Six Tips From The Caped Crusader To Help Tell Your Story
Channel surfing one weekend morning, I came across an episode of The Batman TV series produced in the late 1960s.
The Riddler holds Robin hostage to trap Batman. While searching for Robin, Batman opens the trunk of the Batmobile to use the Mobile Crime Computer which connects to the Bat Cave’s main computer and provides the information to solve the riddle.
Holy Al Gore! Batman created the Internet!
The typical story begins with a villain committing a crime, such as stealing a fabulous gem or taking over Gotham City. Commissioner Gordon and Chief O’Hara either press a button on the Bat Phone or use the Bat Signal to reach Batman. The scene then cuts to ‘stately Wayne Manor’ where Alfred the butler answers.
In this particular episode, Batman uses the Bat Gauge, the Emergency Bat-Turn Lever, the Bat Ray Projector and of course the multipurpose Bat Laser.
It all made me realize Batman is the Caped Crusader of Messaging. Taking a cue from the Riddler, answer these questions to tell your story more effectively:
What’s the Big Idea? Having witnessed the murder of his parents as a child, Bruce Wayne swore revenge on criminals, an oath tempered with a sense of justice. The series revolves around this big idea.
Who’s your target? The show targets kids and parents with a Good vs. Evil theme and moral lessons like the importance of homework, using seat belts and drinking milk thrown in.
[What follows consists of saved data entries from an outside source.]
Lemma startMultiplex_spec c id k (o : TrackingOptions) w :
  Inv w → ok_options o →
  ∃ b w', startTimeBasedTrackingMultiplex c id o w = Done b w' ∧ Multiplexed (<[k := o]> (sessions w)) w w'.
Proof.
  intros HI Ho. pose proof HI as [Hw Hc]. unfold startTimeBasedTrackingMultiplex.
  rewrite (bind_done _ _ w (st w) w) by done. pose proof (insert_non_empty (sessions w) k o) as Hne.
  destruct (decide (sessions w = ∅)) as [E|N].
  - set (w1 := set_st (set_prevNmea 0 (st w)) w). assert (Hw1 : Inv w1).
    { destruct (calm_inv (upd_st (set_prevNmea 0)) w) as (? & ? & [= <- <-] & H); [by apply calm_st|done|done]. }
    destruct (start_spec c id o w1) as (w2 & E2 & H2); [apply Hw1|apply Ho|].
    exists false, w2. rewrite (bind_done _ _ w tt w1), (bind_done _ _ _ _ _ E2) by done. split; [done|].
    destruct (runs_multiplexed _ (<[k := o]> (sessions w)) _ _ Hw1 H2 Hne) as (? & F & ?).
    { rewrite E. intros k' o' Hk'. apply lookup_insert_Some in Hk' as [[_ <-]|[_ H]]; [unfold interval_of; lia|by rewrite lookup_empty in H]. }
    split; [done|]. split; [|done]. etrans; [|exact F]. by apply framed_same.
  - destruct (demand_interval o (fastest (λ _, false) (sessions w))) as [Hi Hu].
    destruct (fastest_interval (λ _, false) _ (s_sessions _ Hw)) as (k1 & Hk1 & _ & (_ & Hmin)).
    { destruct (map_choose _ N) as (k' & o' & ?). by exists k', o'. }
    set (f := (fastest (λ _, false) (sessions w))) in *. pose proof (s_sessions _ Hw _ _ Hk1) as [_ Hmf].
    destruct Ho as [_ Ho]. unfold interval_of in *. destruct (demand o f) as [o' [|]]; simpl in *.
    + destruct (start_spec c id o' w) as (w' & E' & H'); [done|lia|].
      exists false, w'. rewrite (bind_done _ _ _ _ _ E'). split; [done|]. eapply runs_multiplexed; [done..|].
      intros k' x Hx. unfold interval_of. apply lookup_insert_Some in Hx as [[_ <-]|[_ Hx]]; [lia|].
      pose proof (Hmin k' x Hx eq_refl). lia.
    + exists true, w. split; [done|]. apply multiplexed_same; [done|].
      eapply covered_le; [done| |exact Hc]. intros k' x Hx.
      apply lookup_insert_Some in Hx as [[_ <-]|[_ Hx]]; [exists k1, f.1|exists k', x];
        (split; [done|]); [by apply Hu|unfold interval_of; lia].
Qed.

Lemma updateMultiplex_spec c id (o : TrackingOptions) old w :
  Inv w → ok_options o → sessions w !! mkKey c id = Some old →
  ∃ b w', updateTrackingMultiplex c id o w = Done b w' ∧ Multiplexed (<[mkKey c id := o]> (sessions w)) w w'.
Proof.
  intros HI Ho Hold. pose proof HI as [Hw Hc]. unfold updateTrackingMultiplex.
  rewrite (bind_done _ _ w (st w) w), (bind_done _ _ w old w) by first [done|by apply deref_done].
  set (k := mkKey c id) in *. pose proof (insert_non_empty (sessions w) k o) as Hne.
  assert (Hsame : ∀ m, Covered w m → Multiplexed m w w) by (by intros; apply multiplexed_same).
  unfold update_from. destruct (negb _ || _) eqn:Ech.
  2: { exists true, w. split; [done|]. apply Hsame. apply orb_false_iff in Ech as [Ei _].
       apply negb_false_iff, Z.eqb_eq in Ei. eapply covered_le; [done| |exact Hc].
       intros k' x Hx. apply lookup_insert_Some in Hx as [[<- <-]|[_ Hx]]; [exists k, old|exists k', x];
         (split; [done|]); unfold interval_of; lia. }
  fold k. set (skip := λ k0, bool_decide (k0 = k)).
  destruct (demand_interval o (fastest skip (sessions w))) as [Hi Hu].
  destruct (demand o (fastest skip (sessions w))) as [o1 b1]. simpl in Hi, Hu. destruct (Nat.eqb_spec (size (sessions w)) 1) as [E1|N1].
  - destruct (run_time_based_spec c id o (RUpdate c id old) w) as (w' & E' & H'); [done|apply Ho|done|].
    exists false, w'. unfold updateTracking. rewrite (bind_done _ _ _ _ _ E'). split; [done|]. eapply runs_multiplexed; [done..|].
    intros k' x Hx. unfold interval_of. apply lookup_insert_Some in Hx as [[_ <-]|[Hne' Hx]]; [lia|].
    by destruct Hne'; rewrite (only_session _ _ _ _ _ Hold E1 Hx).
  - destruct (fastest_interval skip _ (s_sessions _ Hw)) as (k1 & Hk1 & Hs1 & (_ & Hmin)).
    { by eapply other_session. }
    set (f := fastest skip (sessions w)) in *. pose proof (s_sessions _ Hw _ _ Hk1) as [_ Hmf].
    destruct Ho as [_ Ho]. unfold interval_of in *. destruct b1; simpl in *.
    + destruct (run_time_based_spec c id o1 (RUpdate c id old) w) as (w' & E' & H'); [done|lia|done|].
      exists false, w'. unfold updateTracking. rewrite (bind_done _ _ _ _ _ E'). split; [done|]. eapply runs_multiplexed; [done..|].
      intros k' x Hx. unfold interval_of. apply lookup_insert_Some in Hx as [[_ <-]|[Hk' Hx]]; [lia|].
      pose proof (Hmin k' x Hx ltac:(by apply bool_decide_eq_false)). lia.
    + exists true, w. split; [done|]. apply Hsame. eapply covered_le; [done| |exact Hc]. intros k' x Hx.
      apply lookup_insert_Some in Hx as [[_ <-]|[_ Hx]]; [exists k1, f.1|exists k', x];
        (split; [done|]); [by apply Hu|unfold interval_of; lia].
Qed.

Lemma stopTracking_spec c id k w :
  Inv w → (size (sessions w) = 1)%nat → is_Some (sessions w !! k) →
  ∃ w', stopTracking c id w = Done tt w' ∧ Multiplexed (delete k (sessions w)) w w'.
Proof.
  intros [Hw Hc] Es [o Hk]. unfold stopTracking.
  set (req := ApiOwn (ApiStopFix (Some (RStopFix c id)))).
  set (w1 := set_out (out w ++ [EvOwn EvStopFix]) w). set (w2 := set_apiTask (apiTask w1 ++ [req]) w1).
  assert (F2 : Framed w w2) by (etrans; [by apply (framed_same w w1)|by apply framed_send]).
  assert (H : changes Calm (_ ← await_nmea; stopDgnssNtrip)) by (calm; auto with gps).
  destruct (H w2) as ([] & w3 & E3 & F3 & S3 & G3 & A3).
  exists (set_st (set_spe false (st w3)) w3).
  rewrite (bind_done _ _ w tt w1), (bind_done _ _ w1 tt w2) by done.
  apply bind_inv in E3 as ([] & w4 & E4 & E5). rewrite (bind_done _ _ _ _ _ E4), (bind_done _ _ _ _ _ E5).
  assert (F : Framed w (set_st (set_spe false (st w3)) w3)) by (etrans; [|etrans; [|by apply framed_same]]; done).
  split; [done|]. split; [|split; [done|split; [exact S3|]]].
  - apply (sound_framed w); [done..| |done]. simpl. rewrite S3. apply Hw.
  - assert (A : asked (set_st (set_spe false (st w3)) w3) = None).
    { change (asked w3 = None). rewrite A3. unfold w2. by rewrite asked_snoc. }
    split; [done|]. intros _. split; [done|]. rewrite A. by apply (delete_size _ _ o).
Qed.
(** The identifier of the next session. *)
Definition next_id (w : TW) : Z :=
  let c := uwrap 32 (mSessionIdCounter (base w) + 1) in if c =? 0xFFFFFFFF then 1 else c.

(** C8: a start is answered. A client that has callbacks for its positions and for its answers
    starts a session by time alone (its options have a size, and the distance is 0), with nothing
    else under way and the lock of the engine reported as enabled: whatever the modem does with the
    request, after one turn of the tasks the client has been told exactly one result for the
    session, it is in the table of the sessions if and only if that result is a success, no other
    session has changed, and the two tasks are idle again. (Without a size nothing is answered;
    under a lock a refused session is kept.) *)
Theorem tracking_start_answered modem f w c (options : TrackingOptions) :
  task w = [] → apiTask w = [] → lock w = ENGINE_LOCK_STATE_ENABLED →
  listens c w → hasCallbacksToStartTracking c (base w) = true → options_size options ≠ 0 → minDistance options = 0 →
  ∃ err w', execs modem f [LCall (CStart c options); LTask; LApi; LTask] w = Done tt w' ∧
            Answered c (next_id w) err w w'.
Proof.
  intros Ht Hq Hl Hc Hcb Hs Hd. set (id := next_id w). set (msg := Own (MsgStartTracking c id options)).
  set (w0 := set_base (set_counter id (base w)) w). set (p := next w).
  set (w1 := set_out (out w0 ++ [EvOwn (EvSession c id)])
               (set_task (<[p := msg]> (heap w0)) (Pos.succ p) (task w0 ++ [p]) w0)).
  assert (Hcall : exec modem f (LCall (CStart c options)) w = Done tt w1) by done.
  set (w2 := popped [] w1). assert (H2t : told w2 = told w).
  { change (told w2) with (told (set_out (out w ++ [EvOwn (EvSession c id)]) w)). by rewrite told_snoc, app_nil_r. }
  destruct (proc_start_asked f c id options w2 Hcb Hc Hs Hd) as (o' & w3 & E3 & H3).
  assert (Hp : proc f msg w2 = Done tt w3).
  { cbn [proc own_proc GnssAdapter tr_proc msg]. unfold when_known. rewrite (bind_done _ _ w2 (base w2) w2) by done.
    rewrite Hd, andb_false_r. exact E3. }
  assert (Hh : heap w3 !! p = Some msg).
  { assert (heap w3 = heap w2) as -> by (destruct H3 as [? [_ _ [=] _]|[_ _ [=] _]]; done). cbn. by rewrite lookup_insert_eq. }
  set (w4 := freed p w3).
  assert (H4 : Asked c id (freed p w2) (<[mkKey c id := o']> (mTimeBasedTrackingSessions (st (freed p w2)))) w4).
  { destruct H3 as [o3 [A B [= C1 C2 C3 C4 C5 C6] D]|[A B [= C1 C2 C3 C4 C5 C6] D]]; [left with o3|right];
      (split; [exact A|exact B| |exact D]); cbn; by rewrite C1, C2, C3, C4, C5, C6. }
  destruct (asked_answered modem f c id o' (freed p w2) w4 H4) as (err & w5 & E5 & A1 & A2 & A3 & A4 & A5);
    [done|exact Hq|exact Hl|exact Hc|].
  exists err, w5. split; [|split; [by rewrite A1; change (told (freed p w2)) with (told w2); rewrite H2t|by split_and!]].
  cbn [execs]. rewrite (bind_done _ _ _ _ _ Hcall). cbn [exec].
  rewrite (bind_done _ _ w1 tt w4).
  2: { apply (task_one f w1 w3 p msg); [cbn; by rewrite Ht|cbn; apply lookup_insert_eq|exact Hp|by rewrite Hh]. }
  apply bind_inv in E5 as ([] & w' & E5 & E6). rewrite (bind_done _ _ _ _ _ E5). by rewrite (bind_done _ _ _ _ _ E6).
Qed.

(** The client of [engine_up], and a modem that refuses to start. *)
Definition refuses_start : Modem := λ h, (match last h with Some (Start _) => false | _ => true end, snd (always h)).
Definition idle_world : TW :=
  mkWorld (st (tr_init plain_env))
    {| mIsEngineCapabilitiesKnown := true; mEvtMask := 0; mClientData := {[1%positive := tracking_callbacks]};
       mSessionIdCounter := 1; mPendingMsgs := []; mPendingGnssEnabledMsgs := [] |}
    ∅ 1 [] [] (api_init 0 true) ENGINE_LOCK_STATE_ENABLED [].
Lemma tracking_start_answered_witness :
  told <$> outcome_state (execs refuses_start (tracking_features true)
    [LCall (start 1000 GNSS_POWER_MODE_M2); LTask; LApi; LTask] idle_world)
    = Some [EvResponse 1 LOCATION_ERROR_GENERAL_FAILURE 2] ∧
  ∃ err w', execs refuses_start (tracking_features true) [LCall (start 1000 GNSS_POWER_MODE_M2); LTask; LApi; LTask] idle_world
    = Done tt w' ∧ Answered 1 (next_id idle_world) err idle_world w'.
Proof.
  split; [by vm_compute|].
  apply (tracking_start_answered refuses_start (tracking_features true) idle_world 1 (request 1000 0 GNSS_POWER_MODE_M2));
    reflexivity || done.
Defined.

(** ** What goes wrong *)
Definition view (w : TW) := (told w, running w, modem_session w).
Definition ok (id : Z) : TEvent := EvResponse 1 LOCATION_ERROR_SUCCESS id.
Definition no_size : TrackingOptions :=
  mkTrackingOptions (mkLocationOptions 0 1000 0 GNSS_SUPL_MODE_STANDALONE 0) GNSS_POWER_MODE_M2 0.
Definition start_distance : TCall := CStart 1 (request 1000 10 GNSS_POWER_MODE_M2).
Definition with_M2 (interval : Z) := Some (Some interval, Some (eQMI_LOC_POWER_MODE_NORMAL_V02, 0)).
Definition nhz_registered (w : TW) : bool := test_bits (mEvtMask (base w)) LOC_API_ADAPTER_BIT_GNSS_NHZ_MEASUREMENT.

(** What goes wrong, on concrete executions: (1) a start with options of size 0 is an error
    that the client is never told; (2) a session that joins with a shorter interval and less power
    takes the modem from the high power that another session asked for to the low power of a
    third; (3) a session that joins while the first start is on its way to a modem that refuses it is
    told it has succeeded, and is never tracked; (4) a session that turns distance-based on a modem
    without distance-based tracking stays in the table while the modem is stopped, and is told twice
    that it succeeded; (5) a restart of the modem while the engine is locked loses the sessions;
    (6) an engine hub that repeats that it needs measurements at a high rate has them
    unregistered; and (7) a stop that crosses a switch to time-based tracking removes the session
    and leaves the modem tracking for nobody. *)
Theorem tracking_goes_wrong :
  (view <$> outcome_state (run always true (answered (CStart 1 no_size)))) = Some ([], [], None) ∧
  (view <$> outcome_state (run always true (answered (start 1000 GNSS_POWER_MODE_M4) ++
     answered (start 5000 GNSS_POWER_MODE_M1) ++ answered (start 500 GNSS_POWER_MODE_M5))))
    = Some ([ok 2; ok 3; ok 4], [(2, 1000); (3, 5000); (4, 500)],
            Some (Some 500, Some (eQMI_LOC_POWER_MODE_BACKGROUND_DEFINED_TIME_V02, 500))) ∧
  (view <$> outcome_state (run refuses_start true
     (LCall (start 1000 GNSS_POWER_MODE_M2) :: answered (start 5000 GNSS_POWER_MODE_M2))))
    = Some ([ok 3; EvResponse 1 LOCATION_ERROR_GENERAL_FAILURE 2], [(3, 5000)], with_M2 1000) ∧
  (view <$> outcome_state (run always false (answered (start 1000 GNSS_POWER_MODE_M2) ++ answered (updating 2 1000 10))))
    = Some ([ok 2; ok 2], [(2, 1000)], None) ∧
  (view <$> outcome_state (run always true (answered (start 1000 GNSS_POWER_MODE_M2) ++
     answered (CEngineLock ENGINE_LOCK_STATE_DISABLED) ++ answered CModemRestart ++
     answered (CEngineLock ENGINE_LOCK_STATE_ENABLED))))
    = Some ([ok 2], [(2, 1000)], None) ∧
  (nhz_registered <$> outcome_state (run always true [LCall (CUpdateNHz true true)])) = Some true ∧
  (nhz_registered <$> outcome_state (run always true [LCall (CUpdateNHz true true); LCall (CUpdateNHz true true)]))
    = Some false ∧
  (view <$> outcome_state (run always true (answered start_distance ++
     [LCall (updating 2 1000 20); LTask; LApi; LTask; LCall (updating 2 1000 0); LTask; LApi; LTask; LCall (CStop 1 2)] ++
     turns 8)))
    = Some ([ok 2; ok 2; ok 2; ok 2], [], with_M2 1000).
Proof. split_and!; by vm_compute. Qed.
Their Why or Your What? The Bam! Boom! Kapow! during fights. Da na na na na na na na na na na Batman! The booming narrator’s voice. Sappy? Maybe. Memorable? For sure. Make your messaging about your customer’s “why” more than your “what” and “how.”
Less or More? The Riddler’s ?. The Joker’s smile. The Penguin’s umbrella and top hat. Crisp visual imagery conveying one idea helps tell the story.
Can you keep it simple? Everything is labeled in big, bold letters. Laughing Gas.The Universal Drug Antidote. Detect-A-Scope. Everyone knows what’s going on. The simpler, the better.
What’s Your Story? Each episode follows the same storytelling path. The teaser. The introduction of the villain. Commissioner Gordon, Chief O’Hara, Alfred. Robin’s phrases. Batman’s life lessons. The fight. The music. The villain gets the upper hand but loses in the end.
Cue that booming voice: Will you implement Batman’s messaging tips? Can you tell your story in a more memorable way?